Have you ever become so annoyed with people sometimes that you just want to smack them.  Really hard. No, I mean really, really hard. We're talking I can see my rare double loop thumbprint on the side of their faces hard. (In light of what this country is becoming, I am not threatening anyone or group and am not planning a five state smacking spree.) We're on month F'ING FIFTEEN of all this construction BS. I would need to borrow that little take a number machine and line forms here sign from the BMV for all the people I'm thinking about. (Geez, that sounds like premeditation and not the yoga kind either.) The offenses I refer to earning my rare double loop thumbprint seal of disapproval are things like asking me when I'm going to do fill-in-the-blank. Doesn't matter what the fill-in-the-blank is. I'm standing there sweaty, dirty, panting like a dog chasing a rabbit that can't stop wagging his tail on an August afternoon,  and some dumb sh*t who's not sweaty and dirty, asks me when I'm going to do fill-in-the-blank....Here's a few more FAQs not to be missed. No, really, I'm not going to miss them.

Q: When are you going to fill-in-the-blank with a task I have not gotten to yet because I only have two hands and other things have a higher priority?

A: Heavy sigh, it's on the list.

Q: When are you going to fill-in-the-blank with yet another task?

A: It's on the list followed with a glare that stops further when are you going to fill-in-the-blank with task questions.

Q: We're just going to put that blue insulation board there...

A: NO. 

Q: You'll only see it when....


Q: How can your husband stand you?

A: Under my breath as I turn my back and walk away: Because he's not an idiotic, teeny, tiny, limp male member like you.

Q: Is such and such building material here yet?

A: Considering you asked for it 15 minutes before you needed it 15 minutes ago, NO.

Q: Do you want a dormer?

A: No

Q: Do you want a dormer?

A: No

Q: Do you want a dormer?

A: No

Q: Do you want a dormer?

A: No

Q: Do you want a dormer?

A: No

Q: Have you decided on the dormer yet?

A: Yeah, I don't want a GD dormer, put the f'ing stairs in anyway they'll fit and I'll deal with zoning.

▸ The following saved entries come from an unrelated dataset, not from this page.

(** After the first cycle the rabbit's heading leads the hunter's by
    [asin (1 / moves)], up to whole turns of [2 * PI_LD]; every later
    cycle keeps it so. *)
Lemma leads_first s' :
  outcome (body mode a initial) = Ok s' -> leads s'.
Proof.
  intros H. destruct (first_real _ H) as [_ [_ [Hm [Hz _]]]].
  destruct (wrapped_turns (asin (1 / moves s'))) as [k Hk].
  exists k. rewrite Hz, Hm, Hk. ring.
Qed.

Lemma leads_later s s' :
  cycle s <> O -> leads s -> outcome (body mode a s) = Ok s' -> leads s'.
Proof.
  intros Hc [k0 L] H.
  destruct (later_real _ _ Hc H) as [_ [_ [_ [_ [_ [Hma [Hza _]]]]]]].
  destruct (wrapped_turns (m_angle s + asin (1 / D s'))) as [k2 K2].
  destruct (wrapped_turns (z_angle s + asin (1 / moves s')
                           + asin (1 / D s') - asin (1 / moves s)))
    as [k1 K1].
  exists (k0 + k1 - k2)%Z.
  rewrite Hza, K1, Hma, K2, L, minus_IZR, plus_IZR. ring.
Qed.

Lemma leads_after n s :
  outcome (after_cycles mode a (S n) initial) = Ok s -> leads s.
Proof.
  revert s. induction n as [| n IH]; intros s H.
  - apply after_cycles_step in H. destruct H as [s0 [H0 Hb]].
    cbn in H0. injection H0 as <-. exact (leads_first _ Hb).
  - apply after_cycles_step in H. destruct H as [s1 [H1 Hb]].
    pose proof (after_cycles_cycle _ _ _ _ _ H1) as Hc. cbn in Hc.
    assert (Hnz : cycle s1 <> O) by lia.
    exact (leads_later _ _ Hnz (IH s1 H1) Hb).
Qed.

(** The first cycle leaves the hunter's heading pointing at the
    rabbit. *)
Lemma aligned_first s' :
  outcome (body mode a initial) = Ok s' ->
  aligned s' /\ m_angle s' = 0.
Proof.
  intros H. destruct (first_real _ H)
    as [HD [_ [Hm [Hz [Z1 [Z2 [M1 M2]]]]]]].
  split; [| exact Hm]. unfold aligned.
  rewrite HD, Hm, Hz, Z1, Z2, M1, M2, cos_0, sin_0.
  split; [ring |]. split; [ring |].
  rewrite Rplus_0_l. apply wrapped_id.
  pose proof (asin_bound (1 / moves s')). pose proof PI_4.
  pose proof PI_LD_gt_3. lra.
Qed.

(** A later cycle keeps it so, when the step lengths and the distance
    are at least 1 and the headings it leaves have not been taken a
    turn back. *)
Lemma aligned_later s s' :
  cycle s <> O -> 1 <= moves s -> 1 <= D s -> 1 <= moves s' ->
  - RealArith.PI_53 <= m_angle s < RealArith.PI_53 ->
  aligned s ->
  outcome (body mode a s) = Ok s' ->
  m_angle s <= m_angle s' <= z_angle s' ->
  aligned s'.
Proof.
  intros Hc Hm Hd Hm' Hr [Ax [Ay Az]] H [R1 R2].
  destruct (later_real _ _ Hc H)
    as [Hrad [_ [_ [HD [_ [Hma [Hza [Z1 [Z2 [M1 M2]]]]]]]]]].
  pose proof (leg_minus_step _ Hm) as Hleg.
  set (xd := sqrt (moves s * moves s - 1) - moves s + D s) in *.
  assert (Hxd : 0 <= xd) by (unfold xd; lra).
  assert (HD1 : 1 <= D s') by (rewrite HD; apply hypot_unit_ge_1).
  assert (Hsq : D s' * D s' = xd * xd + 1).
  { rewrite HD. cbn. unfold RealArith.hypot. rewrite sqrt_sqrt; nra. }
  pose proof (step_sine _ Hm) as Ms. pose proof (step_cosine _ Hm) as Mc.
  pose proof (step_sine _ HD1) as Ds. pose proof (step_cosine _ HD1) as Dc.
  rewrite Hsq in Dc. replace (xd * xd + 1 - 1) with (xd * xd) in Dc by ring.
  rewrite (sqrt_square _ Hxd) in Dc.
  assert (Em : m_angle s' = m_angle s + asin (1 / D s')).
  { rewrite Hma. apply wrapped_ahead;
      [exact Hr | exact (step_angle _ HD1) | rewrite <- Hma; exact R1]. }
  assert (Ez : z_angle s' = m_angle s' + asin (1 / moves s')).
  { replace (z_angle s + asin (1 / moves s') + asin (1 / D s')
             - asin (1 / moves s))
      with (m_angle s' + asin (1 / moves s')) in Hza
      by (rewrite Az, Em; ring).
    rewrite Hza. apply wrapped_ahead;
      [rewrite Hma; apply wrapped_bound | exact (step_angle _ Hm')
      | rewrite <- Hza; exact R2]. }
  unfold aligned.
  split; [| split; [| exact Ez]].
  - rewrite Z1, M1, Em, Az.
    set (th := m_angle s). set (al := asin (1 / moves s)) in *.
    set (be := asin (1 / D s')) in *. set (m := moves s) in *.
    rewrite !cos_plus.
    replace (D s' * (cos th * cos be - sin th * sin be))
      with (cos th * (D s' * cos be) - sin th * (D s' * sin be)) by ring.
    rewrite Dc, Ds.
    replace (back (z_x s) + m * (cos th * cos al - sin th * sin al)
             - (back (m_x s) + m * cos th))
      with (back (z_x s) - back (m_x s) + cos th * (m * cos al)
            - sin th * (m * sin al) - m * cos th) by ring.
    rewrite Ax, Mc, Ms. unfold xd, th, m. ring.
  - rewrite Z2, M2, Em, Az.
    set (th := m_angle s). set (al := asin (1 / moves s)) in *.
    set (be := asin (1 / D s')) in *. set (m := moves s) in *.
    rewrite !sin_plus.
    replace (D s' * (sin th * cos be + cos th * sin be))
      with (sin th * (D s' * cos be) + cos th * (D s' * sin be)) by ring.
    rewrite Dc, Ds.
    replace (back (z_y s) + m * (sin th * cos al + cos th * sin al)
             - (back (m_y s) + m * sin th))
      with (back (z_y s) - back (m_y s) + sin th * (m * cos al)
            + cos th * (m * sin al) - m * sin th) by ring.
    rewrite Ay, Mc, Ms. unfold xd, th, m. ring.
Qed.

(** With an admissible [a], as long as the headings rise from each
    cycle to the next, the state after a cycle is aligned. *)
Lemma aligned_after n s :
  admissible mode a ->
  outcome (after_cycles mode a (S n) initial) = Ok s ->
  (forall i si si',
     (1 <= i <= n)%nat ->
     outcome (after_cycles mode a i initial) = Ok si ->
     outcome (after_cycles mode a (S i) initial) = Ok si' ->
     m_angle si <= m_angle si' <= z_angle si') ->
  aligned s /\ - RealArith.PI_53 <= m_angle s < RealArith.PI_53.
Proof.
  intros Ha. revert s. induction n as [| n IH]; intros s H Hrise.
  - apply after_cycles_step in H. destruct H as [s0 [H0 Hb]].
    cbn in H0. injection H0 as <-.
    destruct (aligned_first _ Hb) as [Al Hm]. split; [exact Al |].
    rewrite Hm. pose proof PI_LD_gt_3. lra.
  - pose proof H as Hs.
    apply after_cycles_step in H. destruct H as [s1 [H1 Hb]].
    destruct (steady_after _ _ Ha H1) as [[Hm _] [HD _]].
    destruct (steady_after _ _ Ha Hs) as [[Hm' _] _].
    pose proof (after_cycles_cycle _ _ _ _ _ H1) as Hc. cbn in Hc.
    assert (Hnz : cycle s1 <> O) by lia.
    assert (HD1 : 1 <= D s1) by (apply HD; discriminate).
    destruct (IH s1 H1) as [Al Hr].
    { intros i si si' Hi. apply Hrise. lia. }
    assert (Hn : (1 <= S n <= S n)%nat) by lia.
    pose proof (Hrise (S n) s1 s Hn H1 Hs) as R.
    split; [exact (aligned_later _ _ Hnz Hm HD1 Hm' Hr Al Hb R) |].
    destruct (later_real _ _ Hnz Hb) as [_ [_ [_ [_ [_ [Hma _]]]]]].
    rewrite Hma. apply wrapped_bound.
Qed.

End RealCycle.

(** ** The entries of a returned record *)

Section Entries.

Context {num : Type} {AR : mp.Arith num}.
Variable mode : Mode.
Variables a D_limit : num.

(** The entries of index [n] are the values after [n] cycles. *)
Lemma run_entries max_steps h n :
  outcome (simulate mode a D_limit max_steps) = Ok h ->
  n <= r_cycles h ->
  exists s,
    outcome (after_cycles mode a n initial) = Ok s /\
    nth_error (r_D h) n = Some (D s) /\
    nth_error (r_moves h) n = Some (moves s) /\
    nth_error (r_z_angle h) n = Some (z_angle s) /\
    nth_error (r_m_angle h) n = Some (m_angle s) /\
    nth_error (r_z_x h) n = Some (back (z_x s)) /\
    nth_error (r_z_y h) n = Some (back (z_y s)) /\
    nth_error (r_m_x h) n = Some (back (m_x s)) /\
    nth_error (r_m_y h) n = Some (back (m_y s)).
Proof.
  intros H Hn.
  destruct (simulate_cycles _ _ _ _ _ H) as [sf [r [_ [-> [_ [Hf _]]]]]].
  cbn [r_cycles returned] in Hn, Hf.
  destruct (after_cycles_earlier _ _ _ _ _ n Hf Hn) as [s Hs].
  destruct (history_entry _ _ _ _ _ _ Hf Hs Hn) as [E1 [E2 [E3 E4]]].
  destruct (position_entry _ _ _ _ _ _ Hf Hs Hn) as [P1 [P2 [P3 P4]]].
  exists s. cbn [r_D r_moves r_z_angle r_m_angle r_z_x r_z_y r_m_x r_m_y
                 returned].
  repeat split; assumption.
Qed.

(** An index with an entry in a log is the number of a completed cycle,
    or 0. *)
Lemma entry_index max_steps h i :
  outcome (simulate mode a D_limit max_steps) = Ok h ->
  (exists x, nth_error (r_D h) i = Some x \/
             nth_error (r_moves h) i = Some x \/
             nth_error (r_z_angle h) i = Some x \/
             nth_error (r_m_angle h) i = Some x) ->
  i <= r_cycles h.
Proof.
  intros H [x Hx].
  destruct (simulate_cycles _ _ _ _ _ H) as [s [r [_ [-> [_ [_ L]]]]]].
  cbn [r_D r_moves r_z_angle r_m_angle r_cycles returned] in *.
  assert (Hlt : forall l : list num,
            length l = S (cycle s) -> nth_error l i = Some x ->
            i <= cycle s).
  { intros l Hl Hi.
    assert (i < length l) by (apply nth_error_Some; rewrite Hi; discriminate).
    lia. }
  destruct Hx as [Hx | [Hx | [Hx | Hx]]].
  - exact (Hlt _ (logged_D L) Hx).
  - exact (Hlt _ (logged_moves L) Hx).
  - exact (Hlt _ (logged_z L) Hx).
  - exact (Hlt _ (logged_m L) Hx).
Qed.

End Entries.

(** ** More properties of the runs over the real numbers *)

Section RealGeometry.

Local Open Scope R_scope.

(** X3.  The recorded distance is the distance between the recorded
    positions, as long as the headings have not been taken a turn
    back.  With an admissible [a] ([a >= 1] in the modified model,
    [a > 0] under the original rules), when the recorded headings of
    the cycles [1] to [n] rise, the rabbit lies after cycle [n] at the
    recorded distance [D] from the hunter, in the direction of the
    hunter's recorded heading.  (A turn back is by [2 PI_LD], which is
    not a full turn.) *)
Theorem distance_between_positions_until_wrap
    mode (a D_limit : R) max_steps h n :
  admissible mode a ->
  outcome (simulate mode a D_limit max_steps) = Ok h ->
  (1 <= n <= r_cycles h)%nat ->
  headings_rise h n ->
  exists zx zy mx my d th,
    nth_error (r_z_x h) n = Some zx /\ nth_error (r_z_y h) n = Some zy /\
    nth_error (r_m_x h) n = Some mx /\ nth_error (r_m_y h) n = Some my /\
    nth_error (r_D h) n = Some d /\ nth_error (r_m_angle h) n = Some th /\
    zx - mx = d * cos th /\ zy - my = d * sin th /\
    sqrt ((zx - mx) * (zx - mx) + (zy - my) * (zy - my)) = d.
Proof.
  intros Ha H [Hn1 Hn2] Hrise. destruct n as [| n]; [lia |].
  destruct (run_entries _ _ _ _ _ _ H Hn2)
    as [s [Hs [E1 [_ [_ [E4 [P1 [P2 [P3 P4]]]]]]]]].
  assert (Al : aligned s).
  { apply (aligned_after mode a n s Ha Hs).
    intros i si si' Hi Hsi Hsi'.
    assert (Hi1 : (i <= r_cycles h)%nat) by lia.
    assert (Hi2 : (S i <= r_cycles h)%nat) by lia.
    destruct (run_entries _ _ _ _ _ _ H Hi1) as [t [Ht [_ [_ [_ [T4 _]]]]]].
    destruct (run_entries _ _ _ _ _ _ H Hi2)
      as [t' [Ht' [_ [_ [T3' [T4' _]]]]]].
    rewrite Hsi in Ht. injection Ht as <-.
    rewrite Hsi' in Ht'. injection Ht' as <-.
    apply (Hrise (S i)); [lia | | exact T4' | exact T3'].
    replace (S i - 1)%nat with i by lia. exact T4. }
  destruct Al as [Ax [Ay _]].
  destruct (steady_after _ _ _ _ Ha Hs) as [_ [HD _]].
  assert (HD1 : 1 <= D s) by (apply HD; discriminate).
  exists (back (z_x s)), (back (z_y s)), (back (m_x s)), (back (m_y s)),
    (D s), (m_angle s).
  repeat (split; [assumption |]).
  rewrite Ax, Ay.
  replace (D s * cos (m_angle s) * (D s * cos (m_angle s))
           + D s * sin (m_angle s) * (D s * sin (m_angle s)))
    with (D s * D s * ((sin (m_angle s))² + (cos (m_angle s))²))
    by (unfold Rsqr; ring).
  rewrite sin2_cos2, Rmult_1_r. apply sqrt_square. lra.
Qed.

Q: You know what you should do?

A: Take a spa vacation after I whoop your butt.

Q: Solar? Why solar? What about the snow? Why not wind? What are you going to do when the sun doesn't shine for days and days on end? Can you read my mind that I think you and your husband are stupid? Rat-tat-tat-tat.

A #1: SHRIEK, like I think like I'm going to faint. Excuse me while I go like call The Husband and let him know that like, oh my ga-hod, sometimes the sun doesn't shine. 

A #2: I'm going to come over to your house with all my cats, sit on your favorite chairs, put my feet on your coffee table in the one tiny spot that there isn't one of my cats, and eat all the food in your refrigerator after I stand there with the door open all day after I run around and turn every light on in your house. And if you really piss me off, I'm going to break open cans of tuna and throw catnip all over your carpet like it was one of those vacuum up room fresheners (she smiled sweetly). 

A #3 (for those that genuinely want to know how this whole solar thing works): The Husband took a 40 hour workshop and learned how to examine our usage, determine our needs, consider our goals, study the weather information and size the system. (I'm not sure how many install hours he has/needs to go to be a certified installer.) The big thing when you're not tied into the grid and you've got some overcast periods is battery storage. There's where the budget and space available come into the equation. Depending on what I'm doing, I have anywhere from three to six days of "juice" stored in the batteries. Even on overcast days, the panels are producing power. It's the sun's radiation. That's why you can get a sunburn on a cloudy day. And finally, there's a generator for that. As for snow, the PV array is just like a car windshield - wipe it off if the sun doesn't come out enough to melt it off. As for wind, recently in the world of wind, there is a turbine that has caught The Husband's attention. Other than that, there's one out there that is a real workhorse that is just waaaay out of our league financially speaking. Up to this latest turbine that he's watching, the rest are down a lot and require maintenance that won't work for our situation right now. And thank you for your genuine interest when we've been working so hard on our dream 25 years in the making.